Exercise instructions →
Exactly the lines from the start of the data through the line containing "Definition CAP_NET_BIND_SERVICE : Z" should be output, with both ends kept and nothing added.

Data provided →
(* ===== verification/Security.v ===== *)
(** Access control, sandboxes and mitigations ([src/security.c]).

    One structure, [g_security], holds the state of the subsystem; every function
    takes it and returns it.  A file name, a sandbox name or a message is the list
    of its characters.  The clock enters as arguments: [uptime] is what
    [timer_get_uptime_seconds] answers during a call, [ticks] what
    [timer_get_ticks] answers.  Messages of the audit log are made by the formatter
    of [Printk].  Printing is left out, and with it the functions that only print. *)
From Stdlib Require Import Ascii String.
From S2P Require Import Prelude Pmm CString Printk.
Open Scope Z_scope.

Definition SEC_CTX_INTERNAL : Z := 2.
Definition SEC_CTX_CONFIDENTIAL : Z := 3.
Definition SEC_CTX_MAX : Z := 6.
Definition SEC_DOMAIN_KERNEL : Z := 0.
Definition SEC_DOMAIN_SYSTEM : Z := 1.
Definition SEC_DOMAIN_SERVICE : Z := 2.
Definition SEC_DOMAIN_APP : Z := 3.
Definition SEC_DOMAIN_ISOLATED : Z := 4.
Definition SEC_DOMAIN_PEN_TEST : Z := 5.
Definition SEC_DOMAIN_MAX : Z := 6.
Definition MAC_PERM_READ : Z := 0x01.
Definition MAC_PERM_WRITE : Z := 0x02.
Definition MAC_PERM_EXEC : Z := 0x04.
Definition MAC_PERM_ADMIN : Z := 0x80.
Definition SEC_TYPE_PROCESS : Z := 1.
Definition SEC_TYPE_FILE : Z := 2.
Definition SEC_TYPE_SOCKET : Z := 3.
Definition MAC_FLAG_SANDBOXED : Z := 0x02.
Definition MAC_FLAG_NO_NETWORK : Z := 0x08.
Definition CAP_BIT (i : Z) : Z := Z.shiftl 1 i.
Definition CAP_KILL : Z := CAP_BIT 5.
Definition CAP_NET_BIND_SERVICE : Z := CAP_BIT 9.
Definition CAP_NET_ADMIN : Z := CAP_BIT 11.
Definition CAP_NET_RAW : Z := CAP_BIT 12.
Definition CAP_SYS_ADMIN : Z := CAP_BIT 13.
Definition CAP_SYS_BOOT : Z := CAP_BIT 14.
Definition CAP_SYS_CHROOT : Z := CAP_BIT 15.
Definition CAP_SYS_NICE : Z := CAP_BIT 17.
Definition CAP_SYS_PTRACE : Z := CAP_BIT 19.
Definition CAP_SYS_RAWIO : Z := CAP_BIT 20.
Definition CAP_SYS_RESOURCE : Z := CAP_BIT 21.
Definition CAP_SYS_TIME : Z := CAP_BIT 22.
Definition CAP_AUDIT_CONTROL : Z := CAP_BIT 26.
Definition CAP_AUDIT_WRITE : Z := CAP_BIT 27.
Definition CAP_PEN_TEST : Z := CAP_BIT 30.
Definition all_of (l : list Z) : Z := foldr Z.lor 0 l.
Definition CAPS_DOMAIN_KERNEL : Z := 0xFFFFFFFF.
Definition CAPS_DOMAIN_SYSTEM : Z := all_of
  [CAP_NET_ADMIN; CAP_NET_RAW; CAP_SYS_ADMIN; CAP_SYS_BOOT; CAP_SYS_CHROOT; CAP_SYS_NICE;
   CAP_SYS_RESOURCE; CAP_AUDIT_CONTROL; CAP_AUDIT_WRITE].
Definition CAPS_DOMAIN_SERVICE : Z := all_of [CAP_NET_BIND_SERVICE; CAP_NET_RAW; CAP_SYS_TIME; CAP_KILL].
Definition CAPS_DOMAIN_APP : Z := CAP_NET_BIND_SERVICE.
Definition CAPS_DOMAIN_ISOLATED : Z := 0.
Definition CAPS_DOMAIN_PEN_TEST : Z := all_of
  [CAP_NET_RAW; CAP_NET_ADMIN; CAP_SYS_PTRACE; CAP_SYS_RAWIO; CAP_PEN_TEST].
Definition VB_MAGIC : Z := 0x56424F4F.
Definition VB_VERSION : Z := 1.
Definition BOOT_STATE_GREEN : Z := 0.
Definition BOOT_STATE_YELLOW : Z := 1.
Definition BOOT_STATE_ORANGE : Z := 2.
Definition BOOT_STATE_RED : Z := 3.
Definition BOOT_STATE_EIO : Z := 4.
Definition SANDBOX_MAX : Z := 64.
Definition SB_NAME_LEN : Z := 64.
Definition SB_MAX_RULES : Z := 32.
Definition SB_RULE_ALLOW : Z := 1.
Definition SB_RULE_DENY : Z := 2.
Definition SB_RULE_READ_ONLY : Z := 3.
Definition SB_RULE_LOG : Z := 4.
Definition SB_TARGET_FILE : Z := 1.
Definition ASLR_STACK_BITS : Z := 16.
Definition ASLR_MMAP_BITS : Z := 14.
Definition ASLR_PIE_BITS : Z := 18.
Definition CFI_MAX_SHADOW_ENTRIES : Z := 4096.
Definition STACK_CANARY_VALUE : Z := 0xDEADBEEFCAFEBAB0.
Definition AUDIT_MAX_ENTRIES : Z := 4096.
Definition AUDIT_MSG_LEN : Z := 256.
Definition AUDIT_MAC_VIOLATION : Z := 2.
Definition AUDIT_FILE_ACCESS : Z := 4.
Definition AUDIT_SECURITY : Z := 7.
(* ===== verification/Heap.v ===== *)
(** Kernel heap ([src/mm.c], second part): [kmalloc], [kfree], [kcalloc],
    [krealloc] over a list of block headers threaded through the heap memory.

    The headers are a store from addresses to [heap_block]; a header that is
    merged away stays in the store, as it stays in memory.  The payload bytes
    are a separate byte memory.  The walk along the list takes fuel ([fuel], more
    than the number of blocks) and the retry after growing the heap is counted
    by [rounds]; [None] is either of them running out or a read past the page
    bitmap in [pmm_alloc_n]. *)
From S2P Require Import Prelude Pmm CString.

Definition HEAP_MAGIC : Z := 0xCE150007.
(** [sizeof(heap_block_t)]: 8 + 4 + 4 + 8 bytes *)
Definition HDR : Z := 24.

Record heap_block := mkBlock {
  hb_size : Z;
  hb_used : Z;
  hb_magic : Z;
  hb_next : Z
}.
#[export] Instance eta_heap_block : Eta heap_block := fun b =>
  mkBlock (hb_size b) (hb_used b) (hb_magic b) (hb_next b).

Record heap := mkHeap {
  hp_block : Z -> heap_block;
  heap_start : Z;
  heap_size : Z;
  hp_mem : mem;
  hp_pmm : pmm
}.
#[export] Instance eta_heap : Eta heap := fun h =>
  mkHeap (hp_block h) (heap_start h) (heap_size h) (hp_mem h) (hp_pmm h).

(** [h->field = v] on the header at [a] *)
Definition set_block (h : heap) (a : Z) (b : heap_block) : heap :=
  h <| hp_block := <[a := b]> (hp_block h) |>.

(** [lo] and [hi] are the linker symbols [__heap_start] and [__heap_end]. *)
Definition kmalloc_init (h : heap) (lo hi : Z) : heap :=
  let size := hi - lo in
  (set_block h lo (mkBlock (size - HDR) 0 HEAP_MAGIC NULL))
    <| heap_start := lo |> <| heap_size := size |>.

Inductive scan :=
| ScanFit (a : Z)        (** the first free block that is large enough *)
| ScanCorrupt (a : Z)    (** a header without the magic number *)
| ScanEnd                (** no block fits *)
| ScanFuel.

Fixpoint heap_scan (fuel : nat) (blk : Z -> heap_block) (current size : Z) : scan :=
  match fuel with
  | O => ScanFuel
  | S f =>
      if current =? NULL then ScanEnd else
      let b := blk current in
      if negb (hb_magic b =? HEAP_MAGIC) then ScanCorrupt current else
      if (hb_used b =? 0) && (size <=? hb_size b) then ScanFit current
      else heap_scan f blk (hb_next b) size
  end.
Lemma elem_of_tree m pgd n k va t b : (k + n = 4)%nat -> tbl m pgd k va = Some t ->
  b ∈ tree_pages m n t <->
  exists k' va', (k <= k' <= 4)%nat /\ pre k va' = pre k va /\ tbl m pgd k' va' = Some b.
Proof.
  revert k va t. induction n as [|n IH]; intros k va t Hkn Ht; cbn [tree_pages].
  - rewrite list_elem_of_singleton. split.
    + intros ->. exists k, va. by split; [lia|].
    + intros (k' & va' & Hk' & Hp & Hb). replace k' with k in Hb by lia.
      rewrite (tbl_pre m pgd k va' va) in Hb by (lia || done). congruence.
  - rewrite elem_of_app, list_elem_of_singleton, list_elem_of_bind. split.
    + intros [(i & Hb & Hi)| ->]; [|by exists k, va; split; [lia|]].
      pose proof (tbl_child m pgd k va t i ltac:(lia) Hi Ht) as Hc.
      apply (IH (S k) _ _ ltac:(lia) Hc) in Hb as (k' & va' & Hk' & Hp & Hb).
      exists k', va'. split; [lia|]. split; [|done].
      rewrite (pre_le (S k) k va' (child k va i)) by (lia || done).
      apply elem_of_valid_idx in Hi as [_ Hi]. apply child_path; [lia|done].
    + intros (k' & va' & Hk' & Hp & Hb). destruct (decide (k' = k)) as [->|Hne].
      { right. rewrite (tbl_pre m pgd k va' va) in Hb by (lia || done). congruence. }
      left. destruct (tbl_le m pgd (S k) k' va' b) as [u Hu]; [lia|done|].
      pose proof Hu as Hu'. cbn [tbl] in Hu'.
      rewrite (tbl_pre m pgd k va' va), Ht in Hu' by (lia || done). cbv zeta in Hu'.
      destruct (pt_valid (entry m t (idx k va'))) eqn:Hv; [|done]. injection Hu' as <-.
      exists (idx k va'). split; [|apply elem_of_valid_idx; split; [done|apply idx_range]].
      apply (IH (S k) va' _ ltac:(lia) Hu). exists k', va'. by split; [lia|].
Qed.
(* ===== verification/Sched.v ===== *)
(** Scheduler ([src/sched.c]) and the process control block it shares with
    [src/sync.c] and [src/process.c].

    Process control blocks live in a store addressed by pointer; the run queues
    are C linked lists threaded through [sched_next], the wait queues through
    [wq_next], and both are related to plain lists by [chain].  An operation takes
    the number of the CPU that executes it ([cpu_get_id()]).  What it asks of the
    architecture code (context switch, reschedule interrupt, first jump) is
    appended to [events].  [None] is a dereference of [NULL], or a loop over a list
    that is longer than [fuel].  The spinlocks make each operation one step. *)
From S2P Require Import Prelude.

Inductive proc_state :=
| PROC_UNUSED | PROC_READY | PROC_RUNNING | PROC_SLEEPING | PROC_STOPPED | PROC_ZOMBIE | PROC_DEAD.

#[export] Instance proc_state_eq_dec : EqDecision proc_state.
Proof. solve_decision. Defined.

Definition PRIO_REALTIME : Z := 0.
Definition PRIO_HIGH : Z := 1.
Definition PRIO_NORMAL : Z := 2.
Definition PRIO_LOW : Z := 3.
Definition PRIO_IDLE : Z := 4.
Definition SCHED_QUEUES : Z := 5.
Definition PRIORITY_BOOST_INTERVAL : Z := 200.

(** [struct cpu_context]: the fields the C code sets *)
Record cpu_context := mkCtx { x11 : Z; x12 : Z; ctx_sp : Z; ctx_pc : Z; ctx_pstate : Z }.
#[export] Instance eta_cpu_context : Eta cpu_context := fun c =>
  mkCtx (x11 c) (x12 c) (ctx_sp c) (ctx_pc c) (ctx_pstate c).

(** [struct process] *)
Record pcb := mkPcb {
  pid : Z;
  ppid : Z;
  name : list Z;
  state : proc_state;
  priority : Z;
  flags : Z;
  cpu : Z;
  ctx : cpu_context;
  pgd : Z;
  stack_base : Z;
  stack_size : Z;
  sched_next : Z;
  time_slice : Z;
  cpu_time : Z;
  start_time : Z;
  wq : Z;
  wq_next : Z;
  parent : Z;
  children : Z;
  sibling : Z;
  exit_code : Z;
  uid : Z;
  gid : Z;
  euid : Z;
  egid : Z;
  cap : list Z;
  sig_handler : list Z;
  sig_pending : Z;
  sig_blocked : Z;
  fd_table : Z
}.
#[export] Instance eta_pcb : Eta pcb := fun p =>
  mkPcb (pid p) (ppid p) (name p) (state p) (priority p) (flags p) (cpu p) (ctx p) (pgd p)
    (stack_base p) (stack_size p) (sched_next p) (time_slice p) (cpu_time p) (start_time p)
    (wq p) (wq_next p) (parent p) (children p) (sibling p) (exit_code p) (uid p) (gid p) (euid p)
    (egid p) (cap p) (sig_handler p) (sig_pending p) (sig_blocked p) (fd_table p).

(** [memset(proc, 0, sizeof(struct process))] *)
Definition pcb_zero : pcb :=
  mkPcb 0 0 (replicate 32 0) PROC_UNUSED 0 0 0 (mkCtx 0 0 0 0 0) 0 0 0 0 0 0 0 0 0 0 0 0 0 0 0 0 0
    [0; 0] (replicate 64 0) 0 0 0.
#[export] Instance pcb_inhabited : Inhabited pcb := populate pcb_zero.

Answer below →
(* ===== verification/Security.v ===== *)
(** Access control, sandboxes and mitigations ([src/security.c]).

    One structure, [g_security], holds the state of the subsystem; every function
    takes it and returns it.  A file name, a sandbox name or a message is the list
    of its characters.  The clock enters as arguments: [uptime] is what
    [timer_get_uptime_seconds] answers during a call, [ticks] what
    [timer_get_ticks] answers.  Messages of the audit log are made by the formatter
    of [Printk].  Printing is left out, and with it the functions that only print. *)
From Stdlib Require Import Ascii String.
From S2P Require Import Prelude Pmm CString Printk.
Open Scope Z_scope.

Definition SEC_CTX_INTERNAL : Z := 2.
Definition SEC_CTX_CONFIDENTIAL : Z := 3.
Definition SEC_CTX_MAX : Z := 6.
Definition SEC_DOMAIN_KERNEL : Z := 0.
Definition SEC_DOMAIN_SYSTEM : Z := 1.
Definition SEC_DOMAIN_SERVICE : Z := 2.
Definition SEC_DOMAIN_APP : Z := 3.
Definition SEC_DOMAIN_ISOLATED : Z := 4.
Definition SEC_DOMAIN_PEN_TEST : Z := 5.
Definition SEC_DOMAIN_MAX : Z := 6.
Definition MAC_PERM_READ : Z := 0x01.
Definition MAC_PERM_WRITE : Z := 0x02.
Definition MAC_PERM_EXEC : Z := 0x04.
Definition MAC_PERM_ADMIN : Z := 0x80.
Definition SEC_TYPE_PROCESS : Z := 1.
Definition SEC_TYPE_FILE : Z := 2.
Definition SEC_TYPE_SOCKET : Z := 3.
Definition MAC_FLAG_SANDBOXED : Z := 0x02.
Definition MAC_FLAG_NO_NETWORK : Z := 0x08.
Definition CAP_BIT (i : Z) : Z := Z.shiftl 1 i.
Definition CAP_KILL : Z := CAP_BIT 5.
Definition CAP_NET_BIND_SERVICE : Z := CAP_BIT 9.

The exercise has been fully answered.